= Beginning of Section =

(** C4. The sample history never holds more than five samples: the bound
    holds after every sequence of operations and is preserved by every
    operation; a sample action whose engine call returns appends exactly
    one sample [{x, y}] at the end, and evicts the oldest sample when the
    history already held five.  Both versions of App.vue. *)
Theorem sample_history_capped (random : nat -> R) (sampleFromGP : Sampler) :
  ((forall evs : list App.Event,
       capped (App.samples (App.run random sampleFromGP evs)))
   /\ (forall (st : App.State) (e : App.Event),
         capped (App.samples st) ->
         capped (App.samples (App.step random sampleFromGP st e)))
   /\ (forall (st : App.State) p sampleY calls,
         App.gpParams st = Ok p ->
         sampleFromGP (App.points st) (App.testX st) p (App.randomCalls st)
         = (Ok sampleY, calls) ->
         let s := mkSample (App.testX st) sampleY in
         let st' := App.step random sampleFromGP st App.SampleGP in
         ((length (App.samples st) < 5)%nat ->
          App.samples st' = App.samples st ++ [s])
         /\ (length (App.samples st) = 5%nat ->
             App.samples st' = tl (App.samples st) ++ [s])))
  /\ ((forall evs : list LegacyApp.Event,
          capped (LegacyApp.samples (LegacyApp.run random sampleFromGP evs)))
      /\ (forall (st : LegacyApp.State) (e : LegacyApp.Event),
            capped (LegacyApp.samples st) ->
            capped (LegacyApp.samples
                      (LegacyApp.step random sampleFromGP st e)))
      /\ (forall (st : LegacyApp.State) p sampleY calls,
            let sampleX :=
              Util.linspace (xMin LegacyApp.bounds) (xMax LegacyApp.bounds)
                150 in
            LegacyApp.gpParams st = Ok p ->
            sampleFromGP (LegacyApp.points st) sampleX p
              (LegacyApp.randomCalls st)
            = (Ok sampleY, calls) ->
            let s := mkSample sampleX sampleY in
            let st' := LegacyApp.step random sampleFromGP st
                         LegacyApp.SampleGP in
            ((length (LegacyApp.samples st) < 5)%nat ->
             LegacyApp.samples st' = LegacyApp.samples st ++ [s])
            /\ (length (LegacyApp.samples st) = 5%nat ->
                LegacyApp.samples st' = tl (LegacyApp.samples st) ++ [s]))).
Proof.
  split; (split; [|split]).
  - intros evs. unfold App.run.
    assert (Hinit : capped (App.samples App.init))
      by (unfold capped; simpl; lia).
    revert Hinit. generalize App.init.
    induction evs as [|e evs IH]; intros st Hst; simpl.
    + exact Hst.
    + apply IH. now apply App_step_capped.
  - intros st e. apply App_step_capped.
  - intros st p sampleY calls Hp Hs. cbv zeta.
    unfold App.step, App.handle, App.sampleGP. rewrite Hp, Hs.
    unfold App.flushWatcher. simpl.
    split; intros Hl.
    + now apply pushSample_below_cap.
    + now apply pushSample_at_cap.
  - intros evs. unfold LegacyApp.run.
    assert (Hinit : capped (LegacyApp.samples LegacyApp.init))
      by (unfold capped; simpl; lia).
    revert Hinit. generalize LegacyApp.init.
    induction evs as [|e evs IH]; intros st Hst; simpl.
    + exact Hst.
    + apply IH. now apply LegacyApp_step_capped.
  - intros st e. apply LegacyApp_step_capped.
  - intros st p sampleY calls sampleX Hp Hs. cbv zeta.
    unfold LegacyApp.step, LegacyApp.sampleGP. rewrite Hp.
    fold sampleX. rewrite Hs. simpl.
    split; intros Hl.
    + now apply pushSample_below_cap.
    + now apply pushSample_at_cap.
Qed.

Lemma sample_history_capped_witness :
  App.samples (App.step (fun _ => 0) echoGrid App.init App.SampleGP)
  = [mkSample (App.testX App.init) (App.testX App.init)].
Proof.
  destruct (sample_history_capped (fun _ => 0) echoGrid)
    as [(_ & _ & H) _].
  destruct (H App.init (mkParams 1 1 (1 / 10) rbf) (App.testX App.init) O)
    as [Hbelow _].
  - reflexivity.
  - reflexivity.
  - apply Hbelow. simpl. lia.
Defined.

(** ** The sampling grid and the display grid *)

(** C3, as stated, fails on the current App.vue: [sampleGP] passes
    [testX.value], the 300-point display grid, to [sampleFromGP].  With the
    sampler that echoes its grid, the sample stored by the first sample
    action has 300 values, not 150. *)
Lemma sampling_grid_is_not_150 :
  let st := App.step (fun _ => 0) echoGrid App.init App.SampleGP in
  map (fun s => length (sy s)) (App.samples st) = [300%nat]
  /\ ~ Forall (fun s => length (sy s) = 150%nat) (App.samples st).
Proof.
  cbv zeta.
  assert (E : App.samples
                (App.step (fun _ => 0) echoGrid App.init App.SampleGP)
              = [mkSample (App.testX App.init) (App.testX App.init)])
    by reflexivity.
  rewrite E.
  assert (L : length (App.testX App.init) = 300%nat)
    by apply linspace_length.
  split.
  - cbn [map sy]. now rewrite L.
  - intros F. inversion F as [|s l Hs _]; subst.
    cbn [sy] in Hs. rewrite L in Hs. discriminate.
Qed.

(** C3, amended.  In the current App.vue one grid serves both calls: the
    posterior is computed on the 300-point grid [testX], and [sampleGP]
    passes that same grid to [sampleFromGP] and stores it as the [x] of the
    sample.  In the earlier App.vue [sampleGP] passes a 150-point linear
    space over the fixed range of its constant bounds, while the canvas
    computes the posterior on its own 300-point grid. *)
Theorem sampling_and_display_grids (st : App.State) (lst : LegacyApp.State)
  (cst : GPCanvas.State) (p p' : Params) :
  App.gpParams st = Ok p ->
  LegacyApp.gpParams lst = Ok p' ->
  (App.posterior st = GP.computePosterior (App.points st) (App.testX st) p
   /\ App.samples (fst (App.sampleGP echoGrid st))
      = pushSample (App.samples st)
          (mkSample (App.testX st) (App.testX st))
   /\ length (App.testX st) = 300%nat)
  /\ (let sampleX := Util.linspace (-3) 3 150 in
      LegacyApp.samples (LegacyApp.sampleGP echoGrid lst)
      = pushSample (LegacyApp.samples lst) (mkSample sampleX sampleX)
      /\ length sampleX = 150%nat
      /\ GPCanvas.posterior (LegacyApp.points lst) p' cst
         = GP.computePosterior (LegacyApp.points lst) (GPCanvas.testX cst) p'
      /\ length (GPCanvas.testX cst) = 300%nat).
Proof.
  intros Hp Hp'. split; [split; [|split] | cbv zeta; split; [|split; [|split]]].
  - unfold App.posterior. now rewrite Hp.
  - unfold App.sampleGP. now rewrite Hp.
  - apply linspace_length.
  - unfold LegacyApp.sampleGP. now rewrite Hp'.
  - apply linspace_length.
  - reflexivity.
  - apply linspace_length.
Qed.

Lemma sampling_and_display_grids_witness :
  length (App.testX App.init) = 300%nat
  /\ length (Util.linspace (-3) 3 150) = 150%nat
  /\ length (GPCanvas.testX GPCanvas.init) = 300%nat.
Proof.
  destruct (sampling_and_display_grids App.init LegacyApp.init GPCanvas.init
              (mkParams 1 1 (1 / 10) rbf) (mkParams 1 1 (1 / 10) rbf))
    as [(_ & _ & H1) (_ & H2 & _ & H3)].
  - reflexivity.
  - reflexivity.
  - split; [exact H1 | split; [exact H2 | exact H3]].
Defined.

(** * Further properties of the canvas and of the application *)

Lemma updateBounds_viewBounds (st : GPCanvas.State) :
  GPCanvas.bounds (GPCanvas.updateBounds st)
  = viewBounds (GPCanvas.zoomLevel st) (GPCanvas.panOffset st).
Proof. reflexivity. Qed.

Lemma updateBounds_inSync (st : GPCanvas.State) :
  inSync (GPCanvas.updateBounds st).
Proof. reflexivity. Qed.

= End of Section =

» What the exercise asks
Transcribe the material above in its entirety, precisely as written.

» Answer box
(** C4. The sample history never holds more than five samples: the bound
    holds after every sequence of operations and is preserved by every
    operation; a sample action whose engine call returns appends exactly
    one sample [{x, y}] at the end, and evicts the oldest sample when the
    history already held five.  Both versions of App.vue. *)
Theorem sample_history_capped (random : nat -> R) (sampleFromGP : Sampler) :
  ((forall evs : list App.Event,
       capped (App.samples (App.run random sampleFromGP evs)))
   /\ (forall (st : App.State) (e : App.Event),
         capped (App.samples st) ->
         capped (App.samples (App.step random sampleFromGP st e)))
   /\ (forall (st : App.State) p sampleY calls,
         App.gpParams st = Ok p ->
         sampleFromGP (App.points st) (App.testX st) p (App.randomCalls st)
         = (Ok sampleY, calls) ->
         let s := mkSample (App.testX st) sampleY in
         let st' := App.step random sampleFromGP st App.SampleGP in
         ((length (App.samples st) < 5)%nat ->
          App.samples st' = App.samples st ++ [s])
         /\ (length (App.samples st) = 5%nat ->
             App.samples st' = tl (App.samples st) ++ [s])))
  /\ ((forall evs : list LegacyApp.Event,
          capped (LegacyApp.samples (LegacyApp.run random sampleFromGP evs)))
      /\ (forall (st : LegacyApp.State) (e : LegacyApp.Event),
            capped (LegacyApp.samples st) ->
            capped (LegacyApp.samples
                      (LegacyApp.step random sampleFromGP st e)))
      /\ (forall (st : LegacyApp.State) p sampleY calls,
            let sampleX :=
              Util.linspace (xMin LegacyApp.bounds) (xMax LegacyApp.bounds)
                150 in
            LegacyApp.gpParams st = Ok p ->
            sampleFromGP (LegacyApp.points st) sampleX p
              (LegacyApp.randomCalls st)
            = (Ok sampleY, calls) ->
            let s := mkSample sampleX sampleY in
            let st' := LegacyApp.step random sampleFromGP st
                         LegacyApp.SampleGP in
            ((length (LegacyApp.samples st) < 5)%nat ->
             LegacyApp.samples st' = LegacyApp.samples st ++ [s])
            /\ (length (LegacyApp.samples st) = 5%nat ->
                LegacyApp.samples st' = tl (LegacyApp.samples st) ++ [s]))).
Proof.
  split; (split; [|split]).
  - intros evs. unfold App.run.
    assert (Hinit : capped (App.samples App.init))
      by (unfold capped; simpl; lia).
    revert Hinit. generalize App.init.
    induction evs as [|e evs IH]; intros st Hst; simpl.
    + exact Hst.
    + apply IH. now apply App_step_capped.
  - intros st e. apply App_step_capped.
  - intros st p sampleY calls Hp Hs. cbv zeta.
    unfold App.step, App.handle, App.sampleGP. rewrite Hp, Hs.
    unfold App.flushWatcher. simpl.
    split; intros Hl.
    + now apply pushSample_below_cap.
    + now apply pushSample_at_cap.
  - intros evs. unfold LegacyApp.run.
    assert (Hinit : capped (LegacyApp.samples LegacyApp.init))
      by (unfold capped; simpl; lia).
    revert Hinit. generalize LegacyApp.init.
    induction evs as [|e evs IH]; intros st Hst; simpl.
    + exact Hst.
    + apply IH. now apply LegacyApp_step_capped.
  - intros st e. apply LegacyApp_step_capped.
  - intros st p sampleY calls sampleX Hp Hs. cbv zeta.
    unfold LegacyApp.step, LegacyApp.sampleGP. rewrite Hp.
    fold sampleX. rewrite Hs. simpl.
    split; intros Hl.
    + now apply pushSample_below_cap.
    + now apply pushSample_at_cap.
Qed.

Lemma sample_history_capped_witness :
  App.samples (App.step (fun _ => 0) echoGrid App.init App.SampleGP)
  = [mkSample (App.testX App.init) (App.testX App.init)].
Proof.
  destruct (sample_history_capped (fun _ => 0) echoGrid)
    as [(_ & _ & H) _].
  destruct (H App.init (mkParams 1 1 (1 / 10) rbf) (App.testX App.init) O)
    as [Hbelow _].
  - reflexivity.
  - reflexivity.
  - apply Hbelow. simpl. lia.
Defined.

(** ** The sampling grid and the display grid *)

(** C3, as stated, fails on the current App.vue: [sampleGP] passes
    [testX.value], the 300-point display grid, to [sampleFromGP].  With the
    sampler that echoes its grid, the sample stored by the first sample
    action has 300 values, not 150. *)
Lemma sampling_grid_is_not_150 :
  let st := App.step (fun _ => 0) echoGrid App.init App.SampleGP in
  map (fun s => length (sy s)) (App.samples st) = [300%nat]
  /\ ~ Forall (fun s => length (sy s) = 150%nat) (App.samples st).
Proof.
  cbv zeta.
  assert (E : App.samples
                (App.step (fun _ => 0) echoGrid App.init App.SampleGP)
              = [mkSample (App.testX App.init) (App.testX App.init)])
    by reflexivity.
  rewrite E.
  assert (L : length (App.testX App.init) = 300%nat)
    by apply linspace_length.
  split.
  - cbn [map sy]. now rewrite L.
  - intros F. inversion F as [|s l Hs _]; subst.
    cbn [sy] in Hs. rewrite L in Hs. discriminate.
Qed.

(** C3, amended.  In the current App.vue one grid serves both calls: the
    posterior is computed on the 300-point grid [testX], and [sampleGP]
    passes that same grid to [sampleFromGP] and stores it as the [x] of the
    sample.  In the earlier App.vue [sampleGP] passes a 150-point linear
    space over the fixed range of its constant bounds, while the canvas
    computes the posterior on its own 300-point grid. *)
Theorem sampling_and_display_grids (st : App.State) (lst : LegacyApp.State)
  (cst : GPCanvas.State) (p p' : Params) :
  App.gpParams st = Ok p ->
  LegacyApp.gpParams lst = Ok p' ->
  (App.posterior st = GP.computePosterior (App.points st) (App.testX st) p
   /\ App.samples (fst (App.sampleGP echoGrid st))
      = pushSample (App.samples st)
          (mkSample (App.testX st) (App.testX st))
   /\ length (App.testX st) = 300%nat)
  /\ (let sampleX := Util.linspace (-3) 3 150 in
      LegacyApp.samples (LegacyApp.sampleGP echoGrid lst)
      = pushSample (LegacyApp.samples lst) (mkSample sampleX sampleX)
      /\ length sampleX = 150%nat
      /\ GPCanvas.posterior (LegacyApp.points lst) p' cst
         = GP.computePosterior (LegacyApp.points lst) (GPCanvas.testX cst) p'
      /\ length (GPCanvas.testX cst) = 300%nat).
Proof.
  intros Hp Hp'. split; [split; [|split] | cbv zeta; split; [|split; [|split]]].
  - unfold App.posterior. now rewrite Hp.
  - unfold App.sampleGP. now rewrite Hp.
  - apply linspace_length.
  - unfold LegacyApp.sampleGP. now rewrite Hp'.
  - apply linspace_length.
  - reflexivity.
  - apply linspace_length.
Qed.

Lemma sampling_and_display_grids_witness :
  length (App.testX App.init) = 300%nat
  /\ length (Util.linspace (-3) 3 150) = 150%nat
  /\ length (GPCanvas.testX GPCanvas.init) = 300%nat.
Proof.
  destruct (sampling_and_display_grids App.init LegacyApp.init GPCanvas.init
              (mkParams 1 1 (1 / 10) rbf) (mkParams 1 1 (1 / 10) rbf))
    as [(_ & _ & H1) (_ & H2 & _ & H3)].
  - reflexivity.
  - reflexivity.
  - split; [exact H1 | split; [exact H2 | exact H3]].
Defined.

(** * Further properties of the canvas and of the application *)

Lemma updateBounds_viewBounds (st : GPCanvas.State) :
  GPCanvas.bounds (GPCanvas.updateBounds st)
  = viewBounds (GPCanvas.zoomLevel st) (GPCanvas.panOffset st).
Proof. reflexivity. Qed.

Lemma updateBounds_inSync (st : GPCanvas.State) :
  inSync (GPCanvas.updateBounds st).
Proof. reflexivity. Qed.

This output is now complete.